Guides & Tutorials: Research Data Management: Data Documentation

Need Help? Contact Us!

	2766-6863
	2766-6863 (service hours)
	Online Form
	Contact your Faculty Librarians on in-depth research questions

Data Documentation & Metadata

Data documentations are human-readable files and records explaining the content, structure, and meaning of data; while metadata are standardized, machine-readable fields that make the data discoverable and reusable.

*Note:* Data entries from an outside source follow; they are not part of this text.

(* ===== verification/Executions.v ===== *)
(** * Executions: a job has at most one open one *)

From S2P Require Import Prelude Schema Fl Pool Jobs Sched Archiver Api ApiJobs GoLogic System Core Leases.

#[local] Open Scope string_scope.
#[local] Open Scope list_scope.
#[local] Open Scope Z_scope.

Definition one_open (db : DB) : Prop := ∀ a b x y,
  execs db !! a = Some x → execs db !! b = Some y →
  exec_open x = true → exec_open y = true → x_job_id x = x_job_id y → a = b.

(** ** Lemmas *)

Lemma one_open_frame db db' : execs db' = execs db → one_open db → one_open db'.
Proof. intros He HP a b x y. rewrite He. apply HP. Qed.

(** Closing executions, or removing them, opens none. *)
Lemma one_open_shrink db db' :
  (∀ a x, execs db' !! a = Some x → exec_open x = true →
     ∃ x0, execs db !! a = Some x0 ∧ exec_open x0 = true ∧ x_job_id x0 = x_job_id x) →
  one_open db → one_open db'.
Proof.
  intros Hs HP a b x y Ha Hb Hx Hy Hj.
  destruct (Hs a x Ha Hx) as (x0 & Ha0 & Hx0 & Hjx). destruct (Hs b y Hb Hy) as (y0 & Hb0 & Hy0 & Hjy).
  eapply HP; eauto. congruence.
Qed.

Lemma one_open_close sel f :
  (∀ x, exec_open (f x) = false) → keeps one_open (update_execs sel f).
Proof.
  intros Hf db HP. unfold update_execs. destruct (forallb _ _); [|done].
  eapply one_open_shrink; [|exact HP]. intros a x. simpl. rewrite map_lookup_imap.
  destruct (execs db !! a) as [x0|]; [|done]. simpl. intros [= <-] Ho.
  destruct (sel a x0); [by rewrite Hf in Ho|]. eauto.
Qed.

(** [uq_exec_one_open] refuses a second one. *)
Lemma one_open_insert i x : keeps one_open (insert_exec i x).
Proof.
  intros db HP. unfold insert_exec. destruct (_ || _) eqn:Hu; [done|].
  apply orb_false_iff in Hu as [_ Hcl%bool_decide_eq_false%dec_stable].
  assert (∀ a y, execs db !! a = Some y → exec_open x = true → exec_open y = true →
    x_job_id x ≠ x_job_id y) as Hno.
  { intros a y Ha Hx Hy Hj.
    assert ((a, y) ∈ select (λ _, exec_clash x) (execs db)) as Hin; [|rewrite Hcl in Hin; by apply elem_of_nil in Hin].
    apply elem_of_select. split; [done|]. unfold exec_clash. rewrite bool_decide_eq_true_2 by done.
    rewrite Hx, Hy. by rewrite orb_true_r. }
  intros a b y z. simpl. rewrite !lookup_insert. do 2 case_decide; intros; simplify_eq; try done.
  - exfalso. by eapply Hno.
  - exfalso. by eapply Hno.
  - by eapply HP.
Qed.

Lemma one_open_update_job i f : keeps one_open (update_job i f).
Proof. by apply hoare_update_job. Qed.

Ltac open_step :=
  match goal with
  | |- keeps _ (update_job _ _) => apply one_open_update_job
  | |- keeps _ (update_execs _ _) => apply one_open_close; done
  | |- keeps _ (insert_exec _ _) => apply one_open_insert
  | |- keeps _ (modify _) => apply keeps_modify; by intros
  | |- _ => first [progress frame_step | keeps_step]
  end.
Ltac open_keeps := as_keeps; repeat open_step.

Lemma one_open_cancel_descendants env i : keeps one_open (cancel_descendants env i).
Proof. unfold cancel_descendants. open_keeps. Qed.
Lemma one_open_finish_dependents env i : keeps one_open (finish_dependents env i).
Proof. unfold finish_dependents. open_keeps. Qed.
#[local] Hint Resolve one_open_cancel_descendants one_open_finish_dependents : fl.

Lemma one_open_batch_update env input : keeps one_open (batch_update env input).
Proof. induction input as [|[[i f] x] input IH]; simpl; open_keeps. Qed.
#[local] Hint Resolve one_open_batch_update : fl.

Lemma one_open_side db db' : job_side db' = job_side db → one_open db → one_open db'.
Proof. intros H. apply one_open_frame. unfold job_side in H. congruence. Qed.

Lemma one_open_emit env t e p pl : t ≠ "job.completed" → keeps one_open (emit env t e p pl).
Proof. intros _. by apply keeps_emit. Qed.

Lemma one_open_moveExecs ids env : keeps one_open (moveExecsSQL ids env).
Proof.
  apply keeps_archiving. intros db HP. eapply one_open_shrink; [|exact HP]. intros a x. simpl.
  intros [Ha _]%map_lookup_filter_Some Ho. eauto.
Qed.

#[export] Instance one_open_core : CoreInv one_open.
Proof.
  split; intros; eauto using one_open_emit, one_open_close.
  - by eapply (core_of_job_side _ one_open_side).
  - intros db i old new HP *. done.
  - intros db HP. unfold insert_job. destruct (negb _); [done|]. destruct (negb _); [done|].
    by destruct (_ || _).
  - unfold startSQL. open_keeps.
  - intros db HP. unfold extendSQL. repeat case_match; simplify_eq; done.
  - unfold report_success. open_keeps.
  - unfold report_failure. open_keeps.
  - unfold report_snooze. open_keeps.
  - unfold report_success_batch. open_keeps.
  - change (tx_keeps one_open (cancelJob r sc)). unfold cancelJob, cancelSQL, cancelExecSQL,
      cancelLeaseSQL, Release, emit_tx. repeat first [tx_step | open_step].
  - apply go_keeps_Archive; intros; try apply one_open_moveExecs; try apply keeps_archiving; by intros.
  - by apply (job_side_switch _ one_open_side one_open_emit).
  - apply (job_side_paused _ one_open_side).
  - apply (job_side_put _ one_open_side).
Qed.

#[export] Instance one_open_claims : ClaimInv one_open.
Proof.
  apply (job_side_claim _ one_open_side). intros. unfold claimSQL, upsert_lease. open_keeps.
Qed.

#[export] Instance one_open_config : ConfigInv one_open.
Proof. apply (job_side_config _ one_open_side). Qed.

They both provide information about the data, ensure your data is understandable, make future analysis and reuse possible, and thus increase the value of your research data.

Data Documentation
Metadata

It is always easier to create data documentation at the beginning of your research project and update it throughout the research process. Good data documentation usually explains at:

Project level:
- research background and design, e.g. investigators, funders, research aims, hypothesis, etc.
- data collection method.
- structure of data files.
- procedure for data cleaning and other quality assurance measures adopted.
- version of the dataset and modifications made.
- source of secondary data used, if any.
- license for reuse.
- related publications and other research outputs.
Variable level:
- definition of the parameters.
- unit of measurements.
- format for data, time and other parameters.
- code values, e.g. 1=female; 2=male, etc.
- code for missing values.
- corresponding question number.

Depending on the nature of the research and data collection method, data documentation can be recorded in different forms like read-me file, data dictionary, codebook, laboratory notebook, dairy, etc. They all share the same goals - to ensure your research data can be understood by current and future researchers who would like to make use of the data again, including yourself!

Next: Metadata >>

Metadata means data about data. It provides a structured way to describe the datasets in a standardized manner. This allows different computers to interpret the contents automatically which facilitates interoperability among different systems. Below are the common elements of metadata:

Types	Functions	Examples
Descriptive Metadata	Enables discovery, indexing, and retrieval.	Title Creator Funders Subject Language Dates Location Persistent Identifier
Technical Metadata	Describes how a dataset was produced and structured.	Methods Processing File names File format Variables Codes Versions
Administrative Metadata	Describes user rights and management of the dataset.	Rights & license for reuse Access information like restrictions and embargo period

Metadata Standards

Metadata can be recorded in a variety of formats like text documents, HTML, or XML. An example of a widely used metadata standard for generic research data is Dublin Core (DC). You can also make use of the following tools to identify the common metadata standards used in your subject areas:

Disciplinary Metadata - The Digital Curation Centre (DCC)
Metadata Directory - Research Data Alliance (RDA)
Standards Search - Fairsharing.org

<< Previous: Data Documentation

Resources for Creating Documentation

A readme file provides information about a data file. It helps ensure other researchers and yourself can understand and reuse the data in the future. A typical readme file is usually saved in a plain text file rather than in proprietary formats (e.g. MS Word) for long-term accessibility.

You can learn how to create a readme file from Cornell University’s Research Data Management Service Group, and download their suggested template to adapt it for your own data.

A data dictionary is a file that provides meaningful descriptions for each variable and value of your dataset. Below is an example from the Open Science Framework (OSF). Learn more from its section on How to Make a Data Dictionary.

For data including Python or R scripts, you may also provide brief information and the purpose of the code.

A codebook provides information about data from a survey instrument. It describes the contents, structure, and layout of the data file, the response codes that are used to record survey responses, and other information.

Below is an example from the ICPSR Guide to Codebooks. We recommend you read the guide from ICPSR for more details.

Laboratory notebook documents the inputs, conditions, workflows, and other information in conducting an experiment. It records data provenance, and thus improves the transparency of the research process as well as increases the reliability of research results.

A lot of researchers are now using Electronic laboratory notebooks (ELNs) to replace the traditional paper laboratory notebooks because it:

Simplifies data management: ELN allows information stored in a centralized place which helps to streamline the data management process.
Allows audit trials and controlled access: ELN provides an organized and controlled system that facilitates audits and reviews. All the editing processes will be logged and timestamped.
Enables searching: ELN digitalizes the entire research process thus making it easier to trace amongst previous experiments.
Ensures long-term access: ELN can be backed up on a server or on the cloud, which ensures future accessibility.
Enhances collaboration: Sharing of scientific data stored in ELN among collaborators is much easier when compared to paper-based notebooks.